### What this task involves:
Search the data below for the word "FwCfgItem" and report how many lines contain it, with no added words.

### The input:
(* ===== verification/FwCfgParser.v ===== *)
(** * The simple parser of fw_cfg files
    (OvmfPkg/Library/QemuFwCfgSimpleParserLib/QemuFwCfgSimpleParser.c)

    Every function of the file over the library class QemuFwCfgLib: [FwCfgOps] has
    the functions that the parser calls, over any state that contains a byte
    memory.  The local arrays and the string literals are at addresses. *)
From Stdlib Require Import Ascii String.
From S2P Require Import Prelude CBase CheckSum ByteMem SafeString StrConvert StrCompare.
Local Open Scope Z_scope.

(** The functions of QemuFwCfgLib. *)
Class FwCfgOps (D : Type) := {
  cfg_IsAvailable : M (byte_mem * D) bool;
  cfg_FindFile : Z → M (byte_mem * D) (Z * option (Z * Z));
  cfg_SelectItem : Z → M (byte_mem * D) unit;
  cfg_ReadBytes : Z → Z → M (byte_mem * D) unit }.

(** The words that mean TRUE and FALSE, as the characters of the string literals. *)
Definition characters (s : string) : list Z := (λ a, Z.of_N (N_of_ascii a)) <$> list_ascii_of_string s.
Definition true_words : list (list Z) := characters <$> ["true"; "yes"; "y"; "enable"; "enabled"; "1"]%string.
Definition false_words : list (list Z) := characters <$> ["false"; "no"; "n"; "disable"; "disabled"; "0"]%string.

(** Sizes of the local arrays: the longest valid string, its NUL, a CR and a LF. *)
Definition CRLF_LENGTH : Z := 2.
Definition UINT64_STRING_MAX_SIZE : Z := Z.max 21 19.
Definition BOOL_STRING_MAX_SIZE : Z := 9.

Section parser.
Context {D : Type} `{FwCfgOps D}.
Context (RSIZE_MAX ASCII_RSIZE_MAX : Z).
(** The local arrays of two functions, and the addresses of the [true_words] and of
    the [false_words] in mTrueString and mFalseString. *)
Context (Uint64String BoolString : Z) (mTrueString mFalseString : list Z).

Abbreviation S := (byte_mem * D)%type.

Definition lift {A} (c : M byte_mem A) : M S A := λ s,
  match c s.1 with Some (x, m) => Some (x, (m, s.2)) | None => None end.

(** The status and the updated buffer size. *)
Definition QemuFwCfgGetAsString (FileName BufferSize Buffer : Z) : M S (Z * Z) :=
  available ← cfg_IsAvailable;
  if negb available then mret (RETURN_UNSUPPORTED, BufferSize) else
  '(Status, file) ← cfg_FindFile FileName;
  if RETURN_ERROR Status then mret (Status, BufferSize) else
  '(FwCfgItem, FwCfgSize) ← (match file with Some f => mret f | None => fails end);
  if FwCfgSize >? BufferSize then mret (RETURN_PROTOCOL_ERROR, BufferSize) else
  cfg_SelectItem FwCfgItem;;
  cfg_ReadBytes FwCfgSize Buffer;;
  terminated ← (if FwCfgSize >? 0
                then c ← lift (read_char Ascii (Buffer + (FwCfgSize - 1))); mret (c =? 0)
                else mret false);
  if (terminated : bool) then mret (RETURN_SUCCESS, FwCfgSize) else
  if FwCfgSize =? BufferSize then mret (RETURN_PROTOCOL_ERROR, BufferSize) else
  lift (write_char Ascii (Buffer + FwCfgSize) 0);;
  mret (RETURN_SUCCESS, FwCfgSize + 1).

(** The size without a trailing CR LF or LF. *)
Definition newline_size (InSize Buffer : Z) : M byte_mem Z :=
  crlf ← (if InSize >=? 3 then
            c ← read_char Ascii (Buffer + (InSize - 3));
            if c =? 13 then d ← read_char Ascii (Buffer + (InSize - 2)); mret (d =? 10) else mret false
          else mret false);
  if (crlf : bool) then mret (InSize - 2) else
  lf ← (if InSize >=? 2 then d ← read_char Ascii (Buffer + (InSize - 2)); mret (d =? 10) else mret false);
  if (lf : bool) then mret (InSize - 1) else mret InSize.

Definition StripNewline (BufferSize Buffer : Z) : M byte_mem Z :=
  OutSize ← newline_size BufferSize Buffer;
  if OutSize <? BufferSize then write_char Ascii (Buffer + (OutSize - 1)) 0;; mret OutSize
  else mret BufferSize.

(** The status, and the value that is stored on success. *)
Definition QemuFwCfgParseUint64WithLimit (FileName : Z) (ParseAsHex : bool) (Limit : Z) : M S (Z * option Z) :=
  '(Status, Uint64StringSize) ←
    QemuFwCfgGetAsString FileName (UINT64_STRING_MAX_SIZE + CRLF_LENGTH) Uint64String;
  if RETURN_ERROR Status then mret (Status, None) else
  lift (StripNewline Uint64StringSize Uint64String);;
  '(Status, EndPointer, Uint64) ←
    lift (if ParseAsHex
          then AsciiStrHexToUint64S RSIZE_MAX ASCII_RSIZE_MAX Uint64String (Some 0) (Some 0)
          else AsciiStrDecimalToUint64S RSIZE_MAX ASCII_RSIZE_MAX Uint64String (Some 0) (Some 0));
  if RETURN_ERROR Status then mret (Status, None) else
  match EndPointer, Uint64 with
  | Some EndPointer, Some Uint64 =>
    if EndPointer =? Uint64String then mret (RETURN_PROTOCOL_ERROR, None) else
    c ← lift (read_char Ascii EndPointer);
    if negb (c =? 0) || (Uint64 >? Limit) then mret (RETURN_PROTOCOL_ERROR, None)
    else mret (RETURN_SUCCESS, Some Uint64)
  | _, _ => fails
  end.

Definition QemuFwCfgSimpleParserInit : M S Z := mret RETURN_SUCCESS.

(** The comparison with the words of an array. *)
Fixpoint find_word (words : list Z) : M byte_mem bool :=
  match words with
  | [] => mret false
  | w :: words =>
    r ← AsciiStriCmp RSIZE_MAX ASCII_RSIZE_MAX BoolString w;
    if r =? 0 then mret true else find_word words
  end.

Definition QemuFwCfgParseBool (FileName : Z) : M S (Z * option bool) :=
  '(Status, BoolStringSize) ←
    QemuFwCfgGetAsString FileName (BOOL_STRING_MAX_SIZE + CRLF_LENGTH) BoolString;
  if RETURN_ERROR Status then mret (Status, None) else
  lift (StripNewline BoolStringSize BoolString);;
  is_true ← lift (find_word mTrueString);
  if (is_true : bool) then mret (RETURN_SUCCESS, Some true) else
  is_false ← lift (find_word mFalseString);
  if (is_false : bool) then mret (RETURN_SUCCESS, Some false) else
  mret (RETURN_PROTOCOL_ERROR, None).

Definition QemuFwCfgParseUint8 (FileName : Z) (ParseAsHex : bool) : M S (Z * option Z) :=
  '(Status, Uint64) ← QemuFwCfgParseUint64WithLimit FileName ParseAsHex MAX_UINT8;
  if RETURN_ERROR Status then mret (Status, None) else mret (RETURN_SUCCESS, cast UINT8 <$> Uint64).

Definition QemuFwCfgParseUint16 (FileName : Z) (ParseAsHex : bool) : M S (Z * option Z) :=
  '(Status, Uint64) ← QemuFwCfgParseUint64WithLimit FileName ParseAsHex MAX_UINT16;
  if RETURN_ERROR Status then mret (Status, None) else mret (RETURN_SUCCESS, cast UINT16 <$> Uint64).

Definition QemuFwCfgParseUint32 (FileName : Z) (ParseAsHex : bool) : M S (Z * option Z) :=
  '(Status, Uint64) ← QemuFwCfgParseUint64WithLimit FileName ParseAsHex MAX_UINT32;
  if RETURN_ERROR Status then mret (Status, None) else mret (RETURN_SUCCESS, cast UINT32 <$> Uint64).

Definition QemuFwCfgParseUint64 (FileName : Z) (ParseAsHex : bool) : M S (Z * option Z) :=
  '(Status, Uint64) ← QemuFwCfgParseUint64WithLimit FileName ParseAsHex MAX_UINT64;
  if RETURN_ERROR Status then mret (Status, None) else mret (RETURN_SUCCESS, Uint64).

Definition QemuFwCfgParseUintn (FileName : Z) (ParseAsHex : bool) : M S (Z * option Z) :=
  '(Status, Uint64) ← QemuFwCfgParseUint64WithLimit FileName ParseAsHex MAX_UINTN;
  if RETURN_ERROR Status then mret (Status, None) else mret (RETURN_SUCCESS, cast UINTN <$> Uint64).
End parser.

### Answer for the task:
2